Fantoft Stave Church (Fantoft stavkirke; Fantoft stavkyrkje) is a reconstructed stave church in Bergen Municipality in Vestland county, Norway. The church is located in the Fana borough of the city of Bergen.

==History==
The church was originally built around the year 1150 at Fortun in Sogn, a village near the inner or eastern end of Sognefjord. In 1879, the new Fortun Church (Fortun kyrkje) was constructed as a replacement for the medieval stave church. Fantoft Stave Church was threatened with demolition, as were hundreds of other stave churches in Norway. Fantoft Stave Church was bought by consul Fredrik Georg Gade and saved by moving it in pieces to Fana near Bergen in 1883. Outside the church stands a stone cross from Tjora in Sola Municipality.

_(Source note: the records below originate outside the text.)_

Definition findFixedReservationConflictEnd (base : Z) : option Z :=
  firstSome (fun reserved =>
    if negb (assignedRangesOverlap reserved base (s_width set)) then None
    else if negb (aliasSetOverlapsRange set (a_start reserved) (a_end reserved)) then None
    else Some (a_base reserved + a_width reserved))
    (reservationsOf (fixedReservations tables) (s_regClass set)).

Definition reservationCoveredByIgnoredSource (reserved ignored : RegAllocTransformAssignment) :
    bool :=
  bool_decide (a_regClass reserved = a_regClass ignored)
  && (a_base reserved <=? a_base ignored)
  && (a_base ignored + a_width ignored <=? a_base reserved + a_width reserved)
  && (a_end reserved =? a_end ignored).

Definition conflictsWithFixedReservationIgnoring (base : Z)
    (ignored : RegAllocTransformAssignment) : bool :=
  existsb (fun reserved =>
    if negb (assignedRangesOverlap reserved base (s_width set)) then false
    else if bool_decide (a_set reserved = a_set ignored)
            || reservationCoveredByIgnoredSource reserved ignored
         then false
         else aliasSetOverlapsRange set (a_start reserved) (a_end reserved))
    (reservationsOf (fixedReservations tables) (s_regClass set)).

Definition getFixedReservationOverlaps : list RegAllocTransformAssignment :=
  base.filter (fun reserved =>
    ~ (a_set reserved = s_id set \/ active_contains (active state) (a_set reserved) = true) /\
    aliasSetOverlapsRange set (a_start reserved) (a_end reserved) = true)
    (reservationsOf (fixedReservations tables) (s_regClass set)).

(** ** The base of an operand that is killed *)

Definition sourceSubrangeDiesAtBoundary (sourceSet : RegAllocTransformAliasSet)
    (sourceValue : RegAllocTransformValue) : bool :=
  let begin := v_offset sourceValue in
  let end_ := begin + s_width set in
  forallb (fun member =>
    let memberEnd := v_offset member + v_width member in
    if (end_ <=? v_offset member) || (memberEnd <=? begin) then true
    else negb (memberBlocksReusableResult member)) (membersOf input sourceSet).

Definition reusableOperandMatchesSet (sourceValue : RegAllocTransformValue) : bool :=
  negb (bool_decide (v_set sourceValue = s_id set))
  && bool_decide (v_regClass sourceValue = s_regClass set)
  && (v_width sourceValue =? s_width set).
Definition reusableOperandCoversResult (sourceSet : RegAllocTransformAliasSet)
    (sourceValue : RegAllocTransformValue) : bool :=
  valueRangeEndsAt sourceValue (s_start set)
  && registerRangeFits (v_offset sourceValue) (s_width set) (s_width sourceSet)
  && sourceSubrangeDiesAtBoundary sourceSet sourceValue.

Abbreviation baseIsLegal base := (setBaseIsLegal input (payloadValues tables) (targetLimits tables) set base).

Definition reusableBaseIsAvailable (sourceSet : RegAllocTransformAliasSet)
    (sourceAssignment : RegAllocTransformAssignment) (base limit : Z) : bool :=
  registerRangeFits base (s_width set) limit
  && baseIsLegal base
  && negb (conflictsWithActiveIgnoring base (s_id sourceSet))
  && negb (conflictsWithFixedReservationIgnoring base sourceAssignment).

Definition getReusableOperandBase (sourceValue : RegAllocTransformValue) (limit : Z) :
    option ReusableInputBase :=
  if negb (reusableOperandMatchesSet sourceValue) then None
  else
    sourceSet ← getSetById (v_set sourceValue);
    sourceAssignment ← active_lookup (assignments state) (active state) (s_id sourceSet);
    if negb (reusableOperandCoversResult sourceSet sourceValue) then None
    else if negb (registerRangeFits (a_base sourceAssignment) (v_offset sourceValue) limit) then None
    else
      let base := a_base sourceAssignment + v_offset sourceValue in
      if negb (reusableBaseIsAvailable sourceSet sourceAssignment base limit) then None
      else Some (mkReusable base (s_id sourceSet)).

(** The lowest one; the first of them where two are equal. *)
Definition findReusableInputBaseForDef (limit : Z) (def : LaneOp) : option ReusableInputBase :=
  if negb (isReuseCandidate def) then None
  else if negb (in_isa input) then None
  else
    foldl (fun bestBase operand =>
      if negb (operandReusable operand) then bestBase
      else
        match operandValue operand ≫= (fun id => values !! id) with
        | None => bestBase
        | Some value =>
            match getReusableOperandBase value limit with
            | None => bestBase
            | Some base =>
                match bestBase with
                | None => Some base
                | Some best =>
                    if reusable_base base <? reusable_base best then Some base else bestBase
                end
            end
        end) None (def_operands def).

Definition findReusableInputBase (limit : Z) : option ReusableInputBase :=
  match getSingleResultValue with
  | None => None
  | Some resultValue =>
      if negb (v_id resultValue <? length (payloadValues tables))%nat || (limit <? s_width set)
      then None
      else
        match payloadOf (v_id resultValue) ≫= pay_def with
        | Some def => findReusableInputBaseForDef limit def
        | None => None
        end
  end.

On 6 June 1992, the church was destroyed by arson; the first in a string of church burnings by members of the early Norwegian black metal scene. At first, the fire was thought to have been caused by lightning or an electrical failure. In 1994, Varg Vikernes of the one-man band Burzum was found guilty of burning Old Åsane Church and Storetveit Church in Bergen Municipality, Skjold Church in Vindafjord Municipality, and Holmenkollen Chapel in Oslo Municipality. He was also charged with the burning of Fantoft Stave Church, although the jurors voted not guilty. The judges called this an error but did not overturn the decision. Reconstruction of the church began soon after the fire, taking six years to complete. Since 1997, the church has been surrounded by a security fence.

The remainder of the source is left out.